= TASK =
Produce the records below again, word for word, but stop after the line that contains "allocator_new (2 ^".
....
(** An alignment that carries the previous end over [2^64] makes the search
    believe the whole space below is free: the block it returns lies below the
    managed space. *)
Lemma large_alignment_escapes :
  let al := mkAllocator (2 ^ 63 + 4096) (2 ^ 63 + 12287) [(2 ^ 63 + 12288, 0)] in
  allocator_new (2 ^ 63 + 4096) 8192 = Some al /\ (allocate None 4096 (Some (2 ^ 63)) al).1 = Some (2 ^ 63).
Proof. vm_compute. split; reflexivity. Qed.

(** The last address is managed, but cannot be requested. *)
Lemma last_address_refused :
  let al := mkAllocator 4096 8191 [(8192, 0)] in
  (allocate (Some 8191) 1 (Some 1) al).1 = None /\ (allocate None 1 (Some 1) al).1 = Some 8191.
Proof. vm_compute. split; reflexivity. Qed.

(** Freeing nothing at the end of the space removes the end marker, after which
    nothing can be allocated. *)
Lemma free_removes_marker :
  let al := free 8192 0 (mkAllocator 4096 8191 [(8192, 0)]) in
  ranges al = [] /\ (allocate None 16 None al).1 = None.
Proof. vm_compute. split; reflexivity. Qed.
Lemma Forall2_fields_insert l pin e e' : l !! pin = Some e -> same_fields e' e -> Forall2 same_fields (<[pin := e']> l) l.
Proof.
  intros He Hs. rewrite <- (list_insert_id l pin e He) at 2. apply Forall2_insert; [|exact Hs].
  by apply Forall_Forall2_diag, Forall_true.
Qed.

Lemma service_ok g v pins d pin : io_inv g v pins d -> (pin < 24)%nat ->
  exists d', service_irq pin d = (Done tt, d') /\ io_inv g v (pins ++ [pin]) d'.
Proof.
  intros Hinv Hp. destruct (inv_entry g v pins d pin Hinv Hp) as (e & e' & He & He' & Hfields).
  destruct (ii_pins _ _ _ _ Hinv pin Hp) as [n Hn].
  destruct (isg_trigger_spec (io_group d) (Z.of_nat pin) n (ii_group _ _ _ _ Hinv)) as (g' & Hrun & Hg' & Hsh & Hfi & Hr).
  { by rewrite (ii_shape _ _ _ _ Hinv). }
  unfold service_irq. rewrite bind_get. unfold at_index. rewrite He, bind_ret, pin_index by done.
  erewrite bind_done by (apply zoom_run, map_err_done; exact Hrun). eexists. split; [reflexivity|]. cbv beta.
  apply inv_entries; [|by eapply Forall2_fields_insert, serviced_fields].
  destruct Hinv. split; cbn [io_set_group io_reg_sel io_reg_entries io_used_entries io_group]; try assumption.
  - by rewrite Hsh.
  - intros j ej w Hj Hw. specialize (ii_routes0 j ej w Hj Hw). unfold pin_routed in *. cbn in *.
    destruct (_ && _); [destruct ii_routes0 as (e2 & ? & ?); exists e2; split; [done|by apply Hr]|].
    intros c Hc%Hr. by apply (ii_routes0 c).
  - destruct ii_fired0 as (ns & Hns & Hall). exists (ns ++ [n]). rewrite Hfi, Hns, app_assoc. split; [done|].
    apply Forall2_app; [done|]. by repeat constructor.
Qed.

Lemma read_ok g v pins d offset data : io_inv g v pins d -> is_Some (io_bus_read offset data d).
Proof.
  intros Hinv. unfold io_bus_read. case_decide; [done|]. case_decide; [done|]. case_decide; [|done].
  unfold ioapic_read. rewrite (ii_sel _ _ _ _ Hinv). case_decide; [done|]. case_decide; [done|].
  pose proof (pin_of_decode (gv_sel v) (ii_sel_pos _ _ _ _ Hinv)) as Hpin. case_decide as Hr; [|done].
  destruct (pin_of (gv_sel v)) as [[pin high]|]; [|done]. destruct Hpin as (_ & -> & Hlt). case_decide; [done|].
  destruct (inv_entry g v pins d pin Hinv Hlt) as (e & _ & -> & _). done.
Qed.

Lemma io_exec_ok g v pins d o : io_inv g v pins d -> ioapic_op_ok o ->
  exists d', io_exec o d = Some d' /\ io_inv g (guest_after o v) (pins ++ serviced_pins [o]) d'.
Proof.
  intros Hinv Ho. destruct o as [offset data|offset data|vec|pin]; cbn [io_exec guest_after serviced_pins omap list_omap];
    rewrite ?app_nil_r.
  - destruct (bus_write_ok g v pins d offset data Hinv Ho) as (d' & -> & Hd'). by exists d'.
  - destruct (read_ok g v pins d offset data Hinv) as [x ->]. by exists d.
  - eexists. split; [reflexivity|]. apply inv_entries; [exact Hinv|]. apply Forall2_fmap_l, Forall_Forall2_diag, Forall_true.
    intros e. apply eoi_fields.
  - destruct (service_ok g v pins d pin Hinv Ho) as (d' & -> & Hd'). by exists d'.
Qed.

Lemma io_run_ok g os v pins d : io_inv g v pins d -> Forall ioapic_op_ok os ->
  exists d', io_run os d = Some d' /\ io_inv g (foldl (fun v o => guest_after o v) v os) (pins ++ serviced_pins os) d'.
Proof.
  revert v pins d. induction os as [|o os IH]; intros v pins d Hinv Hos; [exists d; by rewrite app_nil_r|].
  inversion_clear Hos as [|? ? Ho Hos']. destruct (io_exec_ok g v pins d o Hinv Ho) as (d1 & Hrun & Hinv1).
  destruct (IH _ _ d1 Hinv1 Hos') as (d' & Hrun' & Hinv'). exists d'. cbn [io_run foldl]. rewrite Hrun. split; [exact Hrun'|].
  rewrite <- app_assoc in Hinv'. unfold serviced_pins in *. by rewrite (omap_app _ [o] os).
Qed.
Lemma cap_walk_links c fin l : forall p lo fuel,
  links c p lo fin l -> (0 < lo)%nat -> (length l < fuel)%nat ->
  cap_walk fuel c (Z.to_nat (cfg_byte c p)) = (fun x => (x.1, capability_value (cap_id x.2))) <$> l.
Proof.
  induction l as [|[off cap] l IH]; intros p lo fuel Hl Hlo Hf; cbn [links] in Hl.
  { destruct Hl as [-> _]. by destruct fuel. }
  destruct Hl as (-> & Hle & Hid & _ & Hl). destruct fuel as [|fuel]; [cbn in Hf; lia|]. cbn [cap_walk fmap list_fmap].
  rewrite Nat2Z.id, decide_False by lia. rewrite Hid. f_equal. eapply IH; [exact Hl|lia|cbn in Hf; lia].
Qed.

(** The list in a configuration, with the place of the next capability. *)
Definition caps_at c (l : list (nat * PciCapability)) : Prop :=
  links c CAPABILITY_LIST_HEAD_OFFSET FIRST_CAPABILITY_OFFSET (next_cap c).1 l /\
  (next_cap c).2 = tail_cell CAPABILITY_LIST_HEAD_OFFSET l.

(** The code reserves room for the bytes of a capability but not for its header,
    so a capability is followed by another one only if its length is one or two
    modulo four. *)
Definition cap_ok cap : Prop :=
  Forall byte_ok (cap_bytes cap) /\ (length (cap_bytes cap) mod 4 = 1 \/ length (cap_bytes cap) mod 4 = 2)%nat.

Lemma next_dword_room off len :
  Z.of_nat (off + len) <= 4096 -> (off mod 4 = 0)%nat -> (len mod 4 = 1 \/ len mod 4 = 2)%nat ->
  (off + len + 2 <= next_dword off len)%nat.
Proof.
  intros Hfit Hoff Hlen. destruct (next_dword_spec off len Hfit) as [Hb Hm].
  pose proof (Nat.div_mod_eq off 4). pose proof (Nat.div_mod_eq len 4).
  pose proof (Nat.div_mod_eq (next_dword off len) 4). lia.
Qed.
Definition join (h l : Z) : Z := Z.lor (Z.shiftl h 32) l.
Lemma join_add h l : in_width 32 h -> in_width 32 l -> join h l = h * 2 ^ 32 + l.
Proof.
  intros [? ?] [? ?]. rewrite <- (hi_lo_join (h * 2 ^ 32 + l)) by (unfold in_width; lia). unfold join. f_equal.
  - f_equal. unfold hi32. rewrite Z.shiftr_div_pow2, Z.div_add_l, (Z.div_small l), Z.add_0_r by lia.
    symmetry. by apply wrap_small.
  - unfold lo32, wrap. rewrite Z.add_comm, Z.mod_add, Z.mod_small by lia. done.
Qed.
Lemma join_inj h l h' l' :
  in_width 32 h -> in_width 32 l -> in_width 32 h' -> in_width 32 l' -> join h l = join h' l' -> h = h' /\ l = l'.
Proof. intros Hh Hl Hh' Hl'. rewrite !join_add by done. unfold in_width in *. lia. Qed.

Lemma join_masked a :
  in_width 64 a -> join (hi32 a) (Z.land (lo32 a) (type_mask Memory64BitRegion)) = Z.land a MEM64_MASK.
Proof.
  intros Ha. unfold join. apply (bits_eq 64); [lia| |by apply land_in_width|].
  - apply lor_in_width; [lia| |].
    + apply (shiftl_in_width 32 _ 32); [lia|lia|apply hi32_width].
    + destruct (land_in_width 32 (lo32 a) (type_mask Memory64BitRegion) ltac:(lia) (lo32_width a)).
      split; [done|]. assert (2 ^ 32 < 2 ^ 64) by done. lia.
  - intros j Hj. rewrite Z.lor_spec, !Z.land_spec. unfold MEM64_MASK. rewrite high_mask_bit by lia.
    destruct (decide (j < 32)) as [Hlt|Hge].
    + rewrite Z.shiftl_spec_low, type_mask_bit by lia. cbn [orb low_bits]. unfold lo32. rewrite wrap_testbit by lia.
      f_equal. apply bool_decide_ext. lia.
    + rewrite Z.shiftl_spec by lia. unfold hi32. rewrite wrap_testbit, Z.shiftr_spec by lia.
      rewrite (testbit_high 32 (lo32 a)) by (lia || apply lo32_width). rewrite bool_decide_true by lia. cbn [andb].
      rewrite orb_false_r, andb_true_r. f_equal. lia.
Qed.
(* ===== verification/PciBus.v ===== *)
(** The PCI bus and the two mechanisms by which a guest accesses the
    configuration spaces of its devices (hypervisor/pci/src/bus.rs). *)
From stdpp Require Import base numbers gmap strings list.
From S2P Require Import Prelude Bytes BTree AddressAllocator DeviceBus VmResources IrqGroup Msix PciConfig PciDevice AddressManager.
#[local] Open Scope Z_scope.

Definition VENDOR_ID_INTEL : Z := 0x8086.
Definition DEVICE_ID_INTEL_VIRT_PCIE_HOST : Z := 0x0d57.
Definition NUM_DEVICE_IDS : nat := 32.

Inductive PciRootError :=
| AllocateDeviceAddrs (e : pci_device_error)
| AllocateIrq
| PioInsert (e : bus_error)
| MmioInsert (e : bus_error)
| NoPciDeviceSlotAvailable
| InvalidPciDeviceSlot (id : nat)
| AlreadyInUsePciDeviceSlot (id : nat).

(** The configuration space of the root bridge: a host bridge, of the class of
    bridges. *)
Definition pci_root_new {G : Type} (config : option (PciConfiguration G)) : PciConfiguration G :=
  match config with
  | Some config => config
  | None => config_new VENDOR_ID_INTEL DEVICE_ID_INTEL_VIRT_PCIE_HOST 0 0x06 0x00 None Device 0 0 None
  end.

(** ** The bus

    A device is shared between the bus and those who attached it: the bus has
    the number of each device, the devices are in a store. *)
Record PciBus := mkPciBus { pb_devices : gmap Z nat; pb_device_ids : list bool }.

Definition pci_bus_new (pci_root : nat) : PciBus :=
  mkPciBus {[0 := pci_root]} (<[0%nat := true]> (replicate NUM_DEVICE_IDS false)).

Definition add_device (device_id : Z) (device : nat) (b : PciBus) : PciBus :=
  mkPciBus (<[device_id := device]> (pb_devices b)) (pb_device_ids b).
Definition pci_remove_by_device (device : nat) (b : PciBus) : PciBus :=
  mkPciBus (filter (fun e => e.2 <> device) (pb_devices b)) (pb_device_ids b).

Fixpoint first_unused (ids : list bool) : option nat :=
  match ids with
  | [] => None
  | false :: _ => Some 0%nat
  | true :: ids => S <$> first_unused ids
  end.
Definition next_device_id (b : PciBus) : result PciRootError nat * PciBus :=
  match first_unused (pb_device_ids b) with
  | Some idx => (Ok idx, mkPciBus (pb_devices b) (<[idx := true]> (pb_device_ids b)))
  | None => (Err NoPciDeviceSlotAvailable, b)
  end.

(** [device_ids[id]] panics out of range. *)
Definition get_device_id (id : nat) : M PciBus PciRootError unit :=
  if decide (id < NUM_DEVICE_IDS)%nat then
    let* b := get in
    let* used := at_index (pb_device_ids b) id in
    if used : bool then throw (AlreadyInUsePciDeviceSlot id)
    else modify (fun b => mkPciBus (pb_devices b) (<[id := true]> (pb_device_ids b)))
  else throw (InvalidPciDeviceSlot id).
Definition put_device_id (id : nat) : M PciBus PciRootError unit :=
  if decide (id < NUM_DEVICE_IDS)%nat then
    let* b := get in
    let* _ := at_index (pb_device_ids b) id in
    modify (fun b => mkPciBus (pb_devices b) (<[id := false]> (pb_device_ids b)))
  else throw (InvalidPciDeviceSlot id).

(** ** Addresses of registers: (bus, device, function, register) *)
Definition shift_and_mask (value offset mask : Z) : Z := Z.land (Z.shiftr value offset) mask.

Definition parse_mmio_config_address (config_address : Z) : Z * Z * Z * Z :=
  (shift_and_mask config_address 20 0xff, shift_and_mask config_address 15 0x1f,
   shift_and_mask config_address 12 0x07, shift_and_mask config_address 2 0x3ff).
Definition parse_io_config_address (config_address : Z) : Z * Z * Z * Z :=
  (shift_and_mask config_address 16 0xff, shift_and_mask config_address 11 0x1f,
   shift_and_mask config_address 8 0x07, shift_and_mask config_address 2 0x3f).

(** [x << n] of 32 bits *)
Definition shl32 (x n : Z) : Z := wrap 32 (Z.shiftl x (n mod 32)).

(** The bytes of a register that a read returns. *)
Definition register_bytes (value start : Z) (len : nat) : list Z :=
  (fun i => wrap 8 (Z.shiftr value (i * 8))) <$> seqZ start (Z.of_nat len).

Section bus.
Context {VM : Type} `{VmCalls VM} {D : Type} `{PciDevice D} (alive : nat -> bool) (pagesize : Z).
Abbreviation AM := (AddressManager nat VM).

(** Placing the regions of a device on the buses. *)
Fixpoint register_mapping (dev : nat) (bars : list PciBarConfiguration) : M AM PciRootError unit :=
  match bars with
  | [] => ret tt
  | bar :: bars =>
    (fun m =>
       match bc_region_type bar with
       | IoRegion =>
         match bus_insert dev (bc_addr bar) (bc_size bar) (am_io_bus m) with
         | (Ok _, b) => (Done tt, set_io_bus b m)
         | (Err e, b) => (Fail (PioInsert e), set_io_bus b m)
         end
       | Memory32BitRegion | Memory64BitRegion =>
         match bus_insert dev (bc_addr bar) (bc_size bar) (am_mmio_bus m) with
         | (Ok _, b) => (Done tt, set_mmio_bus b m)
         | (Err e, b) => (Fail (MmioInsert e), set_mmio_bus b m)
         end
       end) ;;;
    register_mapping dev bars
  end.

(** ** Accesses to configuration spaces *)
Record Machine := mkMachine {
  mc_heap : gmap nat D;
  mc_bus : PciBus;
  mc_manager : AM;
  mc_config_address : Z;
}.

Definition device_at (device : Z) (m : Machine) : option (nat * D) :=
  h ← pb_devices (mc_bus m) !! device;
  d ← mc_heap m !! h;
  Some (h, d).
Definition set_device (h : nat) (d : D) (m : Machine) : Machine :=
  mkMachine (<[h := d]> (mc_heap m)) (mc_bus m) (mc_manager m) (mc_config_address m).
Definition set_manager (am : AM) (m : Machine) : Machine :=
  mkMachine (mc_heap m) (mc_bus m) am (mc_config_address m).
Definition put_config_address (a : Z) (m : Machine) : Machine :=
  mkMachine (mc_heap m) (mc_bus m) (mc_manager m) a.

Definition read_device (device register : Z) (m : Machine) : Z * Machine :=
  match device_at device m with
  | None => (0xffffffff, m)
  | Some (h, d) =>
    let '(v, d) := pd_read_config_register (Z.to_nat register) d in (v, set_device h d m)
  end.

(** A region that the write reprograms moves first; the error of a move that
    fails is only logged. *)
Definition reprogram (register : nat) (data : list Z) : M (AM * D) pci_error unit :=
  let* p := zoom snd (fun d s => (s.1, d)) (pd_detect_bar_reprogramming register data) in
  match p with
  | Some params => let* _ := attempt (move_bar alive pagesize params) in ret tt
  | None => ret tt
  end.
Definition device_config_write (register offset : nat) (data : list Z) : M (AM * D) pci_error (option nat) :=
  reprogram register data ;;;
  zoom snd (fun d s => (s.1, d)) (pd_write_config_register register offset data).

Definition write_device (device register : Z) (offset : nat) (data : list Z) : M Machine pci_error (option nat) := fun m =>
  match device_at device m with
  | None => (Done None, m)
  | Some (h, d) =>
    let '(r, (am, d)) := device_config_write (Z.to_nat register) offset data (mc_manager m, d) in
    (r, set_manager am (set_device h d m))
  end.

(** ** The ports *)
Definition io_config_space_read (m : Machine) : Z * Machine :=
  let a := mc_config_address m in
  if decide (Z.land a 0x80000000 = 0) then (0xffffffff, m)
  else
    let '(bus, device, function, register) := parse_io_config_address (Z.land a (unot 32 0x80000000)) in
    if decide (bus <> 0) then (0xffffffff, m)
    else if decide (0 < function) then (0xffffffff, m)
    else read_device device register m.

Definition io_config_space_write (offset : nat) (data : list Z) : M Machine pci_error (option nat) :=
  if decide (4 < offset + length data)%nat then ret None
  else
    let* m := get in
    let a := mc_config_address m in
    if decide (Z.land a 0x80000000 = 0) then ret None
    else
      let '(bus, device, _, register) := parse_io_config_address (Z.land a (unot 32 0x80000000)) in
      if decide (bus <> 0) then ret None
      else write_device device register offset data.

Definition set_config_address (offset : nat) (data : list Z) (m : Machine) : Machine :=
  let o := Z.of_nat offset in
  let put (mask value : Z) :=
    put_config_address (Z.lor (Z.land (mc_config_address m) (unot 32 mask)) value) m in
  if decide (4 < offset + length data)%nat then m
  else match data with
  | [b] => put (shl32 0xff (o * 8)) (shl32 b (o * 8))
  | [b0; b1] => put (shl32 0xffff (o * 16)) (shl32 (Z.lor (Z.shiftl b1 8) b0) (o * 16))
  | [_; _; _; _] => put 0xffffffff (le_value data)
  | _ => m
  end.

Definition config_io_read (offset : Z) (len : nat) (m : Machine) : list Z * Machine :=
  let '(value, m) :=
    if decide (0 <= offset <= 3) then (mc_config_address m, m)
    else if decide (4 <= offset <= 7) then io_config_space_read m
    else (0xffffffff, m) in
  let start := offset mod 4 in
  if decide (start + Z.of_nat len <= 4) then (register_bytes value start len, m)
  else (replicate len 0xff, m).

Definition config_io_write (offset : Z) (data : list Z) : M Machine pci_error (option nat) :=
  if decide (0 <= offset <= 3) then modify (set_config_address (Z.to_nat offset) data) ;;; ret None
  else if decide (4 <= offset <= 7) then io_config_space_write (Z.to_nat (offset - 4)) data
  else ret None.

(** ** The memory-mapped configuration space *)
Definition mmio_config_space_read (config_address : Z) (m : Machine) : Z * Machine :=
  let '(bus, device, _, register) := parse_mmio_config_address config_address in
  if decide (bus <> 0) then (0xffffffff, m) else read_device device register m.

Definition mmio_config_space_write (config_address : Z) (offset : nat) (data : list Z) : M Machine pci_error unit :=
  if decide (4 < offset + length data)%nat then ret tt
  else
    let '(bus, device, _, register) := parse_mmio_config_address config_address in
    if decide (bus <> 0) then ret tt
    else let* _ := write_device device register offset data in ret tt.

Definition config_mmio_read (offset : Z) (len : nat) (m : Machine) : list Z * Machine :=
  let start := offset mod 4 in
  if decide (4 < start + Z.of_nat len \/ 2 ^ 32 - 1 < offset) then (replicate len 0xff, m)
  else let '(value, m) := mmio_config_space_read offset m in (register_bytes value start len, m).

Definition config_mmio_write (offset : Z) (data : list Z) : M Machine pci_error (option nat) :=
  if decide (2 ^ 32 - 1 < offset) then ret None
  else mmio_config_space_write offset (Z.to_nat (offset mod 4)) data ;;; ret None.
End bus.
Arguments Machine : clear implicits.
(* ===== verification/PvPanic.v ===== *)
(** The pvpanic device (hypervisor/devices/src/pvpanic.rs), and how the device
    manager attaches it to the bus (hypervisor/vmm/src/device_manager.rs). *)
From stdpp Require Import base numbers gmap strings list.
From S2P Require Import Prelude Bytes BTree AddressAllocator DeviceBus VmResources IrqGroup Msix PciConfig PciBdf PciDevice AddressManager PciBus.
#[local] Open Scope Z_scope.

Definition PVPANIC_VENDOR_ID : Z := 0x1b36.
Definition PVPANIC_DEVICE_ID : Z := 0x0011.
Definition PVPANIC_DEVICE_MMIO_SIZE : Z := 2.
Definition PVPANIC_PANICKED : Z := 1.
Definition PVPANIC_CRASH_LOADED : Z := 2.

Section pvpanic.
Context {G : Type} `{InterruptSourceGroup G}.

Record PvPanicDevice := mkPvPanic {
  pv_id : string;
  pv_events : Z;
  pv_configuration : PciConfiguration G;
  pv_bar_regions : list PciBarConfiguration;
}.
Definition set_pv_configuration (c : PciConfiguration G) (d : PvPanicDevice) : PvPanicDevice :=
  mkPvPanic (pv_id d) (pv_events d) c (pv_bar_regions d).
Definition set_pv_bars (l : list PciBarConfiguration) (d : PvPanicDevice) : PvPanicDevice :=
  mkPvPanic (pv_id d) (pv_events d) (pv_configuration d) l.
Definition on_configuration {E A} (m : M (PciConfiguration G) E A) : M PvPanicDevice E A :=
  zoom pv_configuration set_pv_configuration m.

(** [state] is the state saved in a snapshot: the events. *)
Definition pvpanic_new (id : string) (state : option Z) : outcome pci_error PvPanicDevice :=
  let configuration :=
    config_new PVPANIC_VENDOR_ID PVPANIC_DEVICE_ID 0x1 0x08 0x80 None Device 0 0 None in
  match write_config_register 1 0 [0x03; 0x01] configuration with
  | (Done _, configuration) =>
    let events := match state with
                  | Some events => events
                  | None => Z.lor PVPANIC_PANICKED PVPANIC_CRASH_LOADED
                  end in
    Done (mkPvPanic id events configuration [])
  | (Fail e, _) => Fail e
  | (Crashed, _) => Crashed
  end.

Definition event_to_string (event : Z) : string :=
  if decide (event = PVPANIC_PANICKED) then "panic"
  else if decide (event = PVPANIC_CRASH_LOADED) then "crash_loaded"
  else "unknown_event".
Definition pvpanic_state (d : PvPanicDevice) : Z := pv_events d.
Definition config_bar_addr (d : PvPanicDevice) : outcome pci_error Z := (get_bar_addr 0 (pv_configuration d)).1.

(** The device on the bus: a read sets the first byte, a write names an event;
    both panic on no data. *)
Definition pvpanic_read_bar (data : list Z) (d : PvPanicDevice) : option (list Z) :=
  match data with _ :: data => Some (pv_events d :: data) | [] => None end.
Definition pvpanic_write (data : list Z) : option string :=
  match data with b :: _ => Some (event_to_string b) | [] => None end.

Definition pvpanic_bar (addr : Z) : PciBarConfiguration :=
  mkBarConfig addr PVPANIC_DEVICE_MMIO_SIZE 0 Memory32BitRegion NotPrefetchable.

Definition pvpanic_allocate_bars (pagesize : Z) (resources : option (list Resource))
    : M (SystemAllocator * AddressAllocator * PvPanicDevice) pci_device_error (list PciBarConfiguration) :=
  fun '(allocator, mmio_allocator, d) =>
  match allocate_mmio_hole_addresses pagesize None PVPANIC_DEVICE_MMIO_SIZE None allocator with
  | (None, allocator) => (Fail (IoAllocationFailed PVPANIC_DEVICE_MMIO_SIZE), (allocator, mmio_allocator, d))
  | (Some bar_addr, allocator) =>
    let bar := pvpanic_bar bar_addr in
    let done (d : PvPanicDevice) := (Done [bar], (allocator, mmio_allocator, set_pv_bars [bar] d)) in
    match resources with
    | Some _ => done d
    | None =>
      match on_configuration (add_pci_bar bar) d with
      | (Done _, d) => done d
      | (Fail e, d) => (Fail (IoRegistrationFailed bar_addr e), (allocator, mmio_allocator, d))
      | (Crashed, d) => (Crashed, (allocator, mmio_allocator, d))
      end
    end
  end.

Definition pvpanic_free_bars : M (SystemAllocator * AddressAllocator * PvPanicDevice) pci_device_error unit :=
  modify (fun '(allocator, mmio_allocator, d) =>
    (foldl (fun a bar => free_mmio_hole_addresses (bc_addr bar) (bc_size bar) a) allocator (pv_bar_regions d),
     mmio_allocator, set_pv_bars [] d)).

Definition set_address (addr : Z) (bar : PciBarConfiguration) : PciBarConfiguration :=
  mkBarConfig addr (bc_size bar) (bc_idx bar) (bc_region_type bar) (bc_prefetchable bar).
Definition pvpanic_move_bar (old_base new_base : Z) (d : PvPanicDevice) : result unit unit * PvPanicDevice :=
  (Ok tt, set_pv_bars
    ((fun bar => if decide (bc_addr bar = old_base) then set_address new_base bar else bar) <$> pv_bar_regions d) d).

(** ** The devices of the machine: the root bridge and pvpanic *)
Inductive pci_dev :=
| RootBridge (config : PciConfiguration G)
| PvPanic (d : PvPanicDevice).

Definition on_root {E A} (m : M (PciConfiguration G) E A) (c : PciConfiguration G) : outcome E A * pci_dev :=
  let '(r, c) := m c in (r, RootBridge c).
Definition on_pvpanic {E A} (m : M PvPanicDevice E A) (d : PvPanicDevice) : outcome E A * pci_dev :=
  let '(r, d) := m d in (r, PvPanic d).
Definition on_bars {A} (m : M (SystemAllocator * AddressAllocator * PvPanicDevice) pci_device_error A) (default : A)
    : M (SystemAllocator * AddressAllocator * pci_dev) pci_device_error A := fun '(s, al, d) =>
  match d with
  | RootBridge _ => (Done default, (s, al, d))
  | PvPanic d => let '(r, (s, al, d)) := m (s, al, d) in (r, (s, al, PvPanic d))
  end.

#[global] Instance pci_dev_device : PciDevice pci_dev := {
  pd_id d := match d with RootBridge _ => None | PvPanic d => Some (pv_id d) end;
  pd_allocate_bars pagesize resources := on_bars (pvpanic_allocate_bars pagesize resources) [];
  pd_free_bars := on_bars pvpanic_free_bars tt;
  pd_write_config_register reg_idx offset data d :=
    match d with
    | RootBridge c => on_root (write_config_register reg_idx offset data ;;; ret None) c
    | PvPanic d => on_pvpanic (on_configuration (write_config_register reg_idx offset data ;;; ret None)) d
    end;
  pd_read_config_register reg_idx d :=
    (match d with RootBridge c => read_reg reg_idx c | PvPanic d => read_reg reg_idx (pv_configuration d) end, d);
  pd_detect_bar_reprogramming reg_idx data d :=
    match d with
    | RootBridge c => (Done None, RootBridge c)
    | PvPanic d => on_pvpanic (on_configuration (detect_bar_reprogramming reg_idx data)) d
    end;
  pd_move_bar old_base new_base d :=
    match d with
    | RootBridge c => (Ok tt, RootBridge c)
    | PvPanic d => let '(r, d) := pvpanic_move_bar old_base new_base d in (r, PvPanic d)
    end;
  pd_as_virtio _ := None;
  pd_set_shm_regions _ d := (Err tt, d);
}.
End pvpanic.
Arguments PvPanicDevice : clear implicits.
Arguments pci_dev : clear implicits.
....
= RESPONSE FOR THIS EXERCISE =
(** An alignment that carries the previous end over [2^64] makes the search
    believe the whole space below is free: the block it returns lies below the
    managed space. *)
Lemma large_alignment_escapes :
  let al := mkAllocator (2 ^ 63 + 4096) (2 ^ 63 + 12287) [(2 ^ 63 + 12288, 0)] in
  allocator_new (2 ^ 63 + 4096) 8192 = Some al /\ (allocate None 4096 (Some (2 ^ 63)) al).1 = Some (2 ^ 63).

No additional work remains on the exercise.